The frames of the movie shown above depict the main features of an extraordinary phenomenon on Venus— a “double-eye atmospheric vortex over the south pole.” The movie shows the rotation and the shape variation of the double vortex from April 12 to April 19. The images also show the presence of a collar of colder air around the vortex structure (dark blue), which ESA scientists describe as “possibly due to the recycling of cold air downwards.”
In 1978 the Pioneer Venus Orbiter had already revealed something similar at the north pole of Venus, described as "one of the more remarkable phenomena in the Solar System." The nature of the “double eye” vortexes remains a great mystery to planetary scientists.

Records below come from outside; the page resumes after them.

(* ===== verification/BTreeIterate.v ===== *)
(** * Moving over the records of a B-tree one by one

    [BTIterateRecord] (hfsplus/hfscommon/BTree/BTree.c) with the position of an iterator:
    the records before and behind its key, whether the key is in the tree or not and
    whatever node the hint names. *)
From S2P Require Import Prelude Bits Bytes UnicodeCompare BTreeNode BTreeKeys BTreeNodeTheorems BTreeBlocks BTreeMap.
From S2P Require Import BTreeMapTheorems BTreeMisc BTreeTree BTreeSearch BTreeRotate BTreeInsert BTreeFile BTreeFileTheorems.

(** ** The order of all records *)

Lemma sorted_concat {A} (R : A -> A -> Prop) (ll : list (list A)) :
  (forall i l, ll !! i = Some l -> StronglySorted R l) ->
  (forall i j a b x y, (i < j)%nat -> ll !! i = Some a -> ll !! j = Some b -> x ∈ a -> y ∈ b -> R x y) ->
  StronglySorted R (concat ll).
Proof.
  induction ll as [|l ll IH]; intros Hs Hlt; simpl; [constructor|]. apply StronglySorted_app_2.
  - intros x y Hx [b [Hb%list_elem_of_In Hy%list_elem_of_In]]%list_elem_of_In%in_concat.
    apply list_elem_of_lookup in Hb as [j Hj]. apply (Hlt 0%nat (S j) l b); by (lia || done).
  - by apply (Hs 0%nat).
  - apply IH; [intros i l' Hi; by apply (Hs (S i))|]. intros i j a b x y Hij Ha Hb. apply (Hlt (S i) (S j) a b); by (lia || done).
Qed.

Lemma keys_sorted_strongly rank recs : keys_sorted rank recs <->
  StronglySorted (fun a b => lex_cmp (rank a) (rank b) = -1) recs.
Proof.
  split.
  - induction recs as [|r recs IH]; intros Hs; constructor.
    + apply IH. intros i j a b Hij Ha Hb. apply (Hs (S i) (S j) a b); by (lia || done).
    + apply Forall_lookup. intros j b Hb. by apply (Hs 0%nat (S j) r b); [lia| |].
  - intros Hs. induction Hs as [|r recs Hs IH Hr]; intros i j a b Hij Ha Hb; [done|].
    destruct i as [|i], j as [|j]; try lia; simplify_eq/=.
    + by apply (Forall_lookup_1 _ _ _ _ Hr Hb).
    + apply (IH i j); by (lia || done).
Qed.

Lemma lex_cmp_le_lt l1 l2 l3 : lex_cmp l1 l2 <= 0 -> lex_cmp l2 l3 = -1 -> lex_cmp l1 l3 = -1.
Proof.
  intros H1 H2. destruct (lex_cmp_range l1 l2) as [E|[E|E]]; [by apply (lex_cmp_lt_trans l1 l2)| |lia].
  by apply lex_cmp_eq in E as ->.
Qed.
(* ===== verification/NodeSwapTheorems.v ===== *)
(** * Swapping the bytes of a node and back

    Both directions of [hfs_swap_BTNode] reverse the bytes of the same fields, which lie
    one after the other in the node; so the second undoes the first. *)
From S2P Require Import Prelude Bits Bytes BTreeNode BTreeKeys BTreeNodeTheorems BTreeBlocks BTreeSearch NodeSwap.

(** ** Reversing the bytes of fields *)

Definition inside (f : field_at) (i : nat) : Prop := f.1 <= Z.of_nat i < f.1 + f.2.
Definition mirror (f : field_at) (i : nat) : nat := Z.to_nat (2 * f.1 + f.2 - 1 - Z.of_nat i).
Definition apart (f g : field_at) : Prop := f.1 + f.2 <= g.1 \/ g.1 + g.2 <= f.1.
Definition fits (n : Z) (f : field_at) : Prop := 0 <= f.1 /\ 0 < f.2 /\ f.1 + f.2 <= n.

#[export] Instance inside_dec f i : Decision (inside f i).
Proof. unfold inside. apply _. Defined.

Definition flip_field (b : buffer) (f : field_at) : buffer := splice b f.1 (rev (slice b f.1 f.2)).
Definition flip (l : list field_at) (b : buffer) : buffer := foldl flip_field b l.

(** [b'] is [b] with the fields [l] reversed, in whatever order. *)
Record flipped (l : list field_at) (b b' : buffer) : Prop := {
  fl_length : length b' = length b;
  fl_in f i : f ∈ l -> inside f i -> b' !! i = b !! mirror f i;
  fl_out i : (forall f, f ∈ l -> ~ inside f i) -> b' !! i = b !! i
}.

Lemma lookup_rev (l : buffer) i : (i < length l)%nat -> rev l !! i = l !! (length l - 1 - i)%nat.
Proof. intros Hi. rewrite rev_alt. change (rev_append l []) with (reverse l). rewrite reverse_lookup by done. f_equal. lia. Qed.

Lemma flip_field_length b f : fits (Z.of_nat (length b)) f -> length (flip_field b f) = length b.
Proof.
  intros (? & ? & ?). unfold flip_field. pose proof (slice_length b f.1 f.2 ltac:(lia) ltac:(lia) ltac:(lia)).
  apply splice_length; [done|]. rewrite length_rev. lia.
Qed.

Lemma flip_field_lookup b f i : fits (Z.of_nat (length b)) f ->
  flip_field b f !! i = if decide (inside f i) then b !! mirror f i else b !! i.
Proof.
  intros (H1 & H2 & H3). unfold flip_field. pose proof (slice_length b f.1 f.2 ltac:(lia) ltac:(lia) ltac:(lia)) as HL.
  rewrite splice_lookup, length_rev, HL by (rewrite ?length_rev; lia). destruct (decide (inside f i)) as [Hi|Hi]; unfold inside in Hi.
  - rewrite decide_True by lia. rewrite lookup_rev by lia. rewrite slice_lookup, decide_True by lia. f_equal. unfold mirror. lia.
  - by rewrite decide_False by lia.
Qed.

Definition separate (l : list field_at) : Prop := NoDup l /\ forall f g, f ∈ l -> g ∈ l -> f <> g -> apart f g.

Lemma separate_perm l l' : l ≡ₚ l' -> separate l -> separate l'.
Proof. intros Hp [Hn Ha]. split; [by rewrite <- Hp|]. intros f g. rewrite <- Hp. apply Ha. Qed.

Lemma separate_app l1 l2 : separate (l1 ++ l2) -> separate l1 /\ separate l2 /\ forall f g, f ∈ l1 -> g ∈ l2 -> apart f g.
Proof.
  intros [(Hn1 & Hd & Hn2)%NoDup_app Ha]. split_and!; [split; [done|]; intros f g; specialize (Ha f g); set_solver..|].
  intros f g Hf Hg. apply Ha; [set_solver..|]. intros ->. by apply (Hd g).
Qed.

A bit of recent history: On discovering the north polar vortex, scientists called it a "giant vortex of surprisingly complex structure and behavior located in the middle atmosphere at the north pole of the planet." The polar vortex on Venus is the hottest spot in the planet’s upper atmosphere. The diameter of the collar around the vortex is about 5000 kilometers, and the temperature contrast between the hottest part of the chevron-shaped dipoles and the coldest part of the collar is about 45 K. The configuration was not expected, and it remains an anomaly for mainstream ("gravity only") theorists.
Electrical theorists, however, say that Venus is highly active electrically due to its unique origin, its comet-like past, and a persistent electrical imbalance with its environment. They claim that astronomers, astrophysicists, and planetary scientists, oblivious to the behavior of electric discharges, are continually straining to explain electricity’s unexpected effects in planetary atmospheres, which they typically seek to describe in terms of heating and the mechanics of wind and water motion.

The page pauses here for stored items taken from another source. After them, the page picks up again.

(** "Ärger π" *)
Lemma mac_roman_roundtrip_witness :
  exists uni, mac_roman_to_unicode MAX_HFS_UNICODE_CHARS [7; 0x80; 0x72; 0x67; 0x65; 0x72; 0x20; 0xB9] MAX_HFS_UNICODE_CHARS =
      Ok (0, uni, Z.of_nat (length uni)) /\
    uni = [0x41; 0x308; 0x72; 0x67; 0x65; 0x72; 0x20; 0x3C0] /\
    unicode_to_mac_roman uni (Z.of_nat (length uni)) = Ok (0, [7; 0x80; 0x72; 0x67; 0x65; 0x72; 0x20; 0xB9]).
Proof.
  destruct (mac_roman_roundtrip [0x80; 0x72; 0x67; 0x65; 0x72; 0x20; 0xB9]) as (uni & H1 & H2).
  - repeat constructor; lia.
  - simpl. lia.
  - exists uni. split; [exact H1|]. split; [|exact H2].
    assert (mac_roman_to_unicode MAX_HFS_UNICODE_CHARS [7; 0x80; 0x72; 0x67; 0x65; 0x72; 0x20; 0xB9] MAX_HFS_UNICODE_CHARS =
      Ok (0, [0x41; 0x308; 0x72; 0x67; 0x65; 0x72; 0x20; 0x3C0], 8)) as E by (vm_compute; reflexivity).
    change (Z.of_nat (length [0x80; 0x72; 0x67; 0x65; 0x72; 0x20; 0xB9])) with 7 in H1. rewrite E in H1. injection H1 as <- _. reflexivity.
Defined.

(** The test of the table of mathematical operators admits one character more than it has. *)
Lemma map_char_behind : map_char 0x2268 0 = Fault.
Proof. reflexivity. Qed.

(** A name with a wrong length byte is written behind the 75 characters. *)
Lemma mac_roman_overflow : mac_roman_to_utf8 (40 :: replicate 40 0x80) 256 = Fault.
Proof. vm_compute. reflexivity. Qed.

(** A converter that one volume uses is removed. *)
Lemma remconverter_in_use f l : hfs_remconverter (snd (hfs_getconverter (snd (hfs_addconverter l 5 1 f)) 1)) 5 1 = (false, l).
Proof. reflexivity. Qed.

(** What was taken is given back, unless nothing else holds the converter. *)
Lemma get_relconverter l enc f l' : hfs_getconverter l enc = (0, Some f, l') ->
  Forall (fun e => 0 <= refcount e < 2 ^ 31 - 1) l -> Forall (fun e => 0 < refcount e \/ kmod_id e = 0) l -> hfs_relconverter l' enc = (0, l).
Proof.
  revert l'. induction l as [|e l IH]; intros l' H Hr Hk; [done|]. apply Forall_cons in Hr as [Hr Hrs]. apply Forall_cons in Hk as [Hk Hks].
  cbn [hfs_getconverter] in H. destruct (encoding e =? enc) eqn:E.
  - injection H as _ <-. cbn [hfs_relconverter]. unfold add_ref. cbn [encoding refcount kmod_id funcs]. rewrite E.
    assert (s32 (s32 (refcount e + 1) + -1) = refcount e) as ->.
    { unfold s32. rewrite (swrap_small 32 (refcount e + 1)), swrap_small by lia. lia. }
    destruct (Z.leb_spec (refcount e) 0); cbn [andb]; [|by destruct e]. destruct Hk as [Hk|Hk]; [lia|]. rewrite Hk. by destruct e; simpl in *; subst.
  - destruct (hfs_getconverter l enc) as [[err f'] l1] eqn:El. injection H as -> -> <-. cbn [hfs_relconverter]. rewrite E.
    by rewrite (IH l1).
Qed.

Leading Electric Universe proponent Wal Thornhill identified the dipolar configuration of the polar vortex as a cross-sectional view of a cosmic electric current. Within the solar system, as in every observed region of space, electric currents flow over vast distances by means of filaments of plasma that tend to organize themselves into "twisted pairs." A common name for this "doubleness" in current-conducting plasmas is a "Birkeland current". All the features shown above suggest that the two hot spots are the footprints of twin Birkeland currents. The "giant vortex" and its "surprisingly complex structure and behavior" are the energetic effect of the twin currents flowing into the planet’s atmosphere at the poles. In fact, the Venusian dipole shows both the configuration and the motion of Birkeland current pairs in plasma discharge experiments and in super-computer simulations, including the surrounding spiral vortex. It is the classic spiral nebula shape.

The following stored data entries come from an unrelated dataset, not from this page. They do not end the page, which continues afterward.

(* ===== verification/MacTime.v ===== *)
(** * Dates (hfsplus/hfs_macos_stubs.c)

    Volumes count seconds from 1904, HFS volumes in local time; the kernel from 1970.  Dates
    are 32-bit values on the volume, and zero is no date. *)
From S2P Require Import Prelude.

Definition MAC_GMT_FACTOR : Z := 2082844800.

Definition to_bsd_time (hfs_time : Z) : Z :=
  if MAC_GMT_FACTOR <? hfs_time then u32 (hfs_time - MAC_GMT_FACTOR) else 0.
Definition to_hfs_time (bsd_time : Z) : Z :=
  let hfs_time := u32 bsd_time in
  if negb (hfs_time =? 0) then u32 (hfs_time + MAC_GMT_FACTOR) else hfs_time.

Section zone.
(** [gTimeZone.tz_minuteswest] *)
Context (tz_minuteswest : Z).

Definition LocalToUTC (localTime : Z) : Z :=
  if negb (localTime =? 0) then u32 (localTime + tz_minuteswest * 60) else localTime.
Definition UTCToLocal (utcTime : Z) : Z :=
  if negb (utcTime =? 0) then u32 (utcTime - tz_minuteswest * 60) else utcTime.

Lemma LocalToUTC_roundtrip t : 0 <= t < 2 ^ 32 -> t <> u32 (tz_minuteswest * 60) -> LocalToUTC (UTCToLocal t) = t.
Proof.
  intros Ht Hne. unfold UTCToLocal, LocalToUTC. destruct (Z.eqb_spec t 0) as [->|Hz]; [done|]. cbn [negb].
  assert (u32 (t - tz_minuteswest * 60) <> 0) as Hn.
  { unfold u32, wrap in *. intros E. apply Hne. apply Z.mod_divide in E as [k E]; [|done].
    replace (tz_minuteswest * 60) with (t + (- k) * 2 ^ 32) by lia. rewrite Z.mod_add by done. by rewrite Z.mod_small. }
  rewrite (proj2 (Z.eqb_neq _ _) Hn). cbn [negb]. unfold u32, wrap. rewrite Z.add_mod_idemp_l by done.
  rewrite Z.sub_add. by apply Z.mod_small.
Qed.
End zone.

(** Dates from 1970 on until 2040 are the same after they were stored and read. *)
Lemma to_bsd_time_roundtrip t : 0 <= t < 2 ^ 32 - MAC_GMT_FACTOR -> to_bsd_time (to_hfs_time t) = t.
Proof.
  unfold to_hfs_time, to_bsd_time, MAC_GMT_FACTOR. intros Ht. rewrite u32_small by lia. destruct (Z.eqb_spec t 0) as [->|Hz]; [done|].
  cbn [negb]. rewrite u32_small by lia. destruct (Z.ltb_spec 2082844800 (t + 2082844800)); [|lia].
  rewrite u32_small by lia. lia.
Qed.

(** Later ones wrap, to no date at all in many cases. *)
Lemma to_hfs_time_wraps t : 2 ^ 32 - MAC_GMT_FACTOR <= t < 2 ^ 32 -> to_bsd_time (to_hfs_time t) = 0 \/ to_bsd_time (to_hfs_time t) < t.
Proof.
  unfold to_hfs_time, to_bsd_time, MAC_GMT_FACTOR. intros Ht. rewrite (u32_small t) by lia. destruct (Z.eqb_spec t 0); [lia|]. cbn [negb].
  assert (u32 (t + 2082844800) = t + 2082844800 - 2 ^ 32) as ->.
  { unfold u32, wrap. symmetry. apply (Z.mod_unique _ _ 1); lia. }
  destruct (Z.ltb_spec 2082844800 (t + 2082844800 - 2 ^ 32)); [lia|]. by left.
Qed.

What baffles mainstream theorists is most often predictable under the electric model. In February 2005, Thornhill predicted that a similar configuration would be found in the region of Venus' south pole. He wrote: "We should expect to see evidence of the twisted pair configuration at both poles of Venus, if the input current is sufficiently strong and this model is correct.” And that is precisely what has now been discovered at the south pole of Venus. The hot spots are due to electrical heating and upwelling of the atmosphere.
While the electric model accounts for the anomalous features of the vortex, the ad hoc explanations of mainstream theorists are at best incomplete. A July report from Geotimes.org reads, "The process that forms Venus' polar vortexes is similar to the process forming Earth's less-defined vortices at its poles, in which a warm equator drives high equatorial winds up toward the cooler poles, where the winds become unstable. On Venus, the vortex resembles the enormous mass of turning air that we see in hurricanes, except that instead of hundreds of kilometers across, Venus' structures span thousands of kilometers."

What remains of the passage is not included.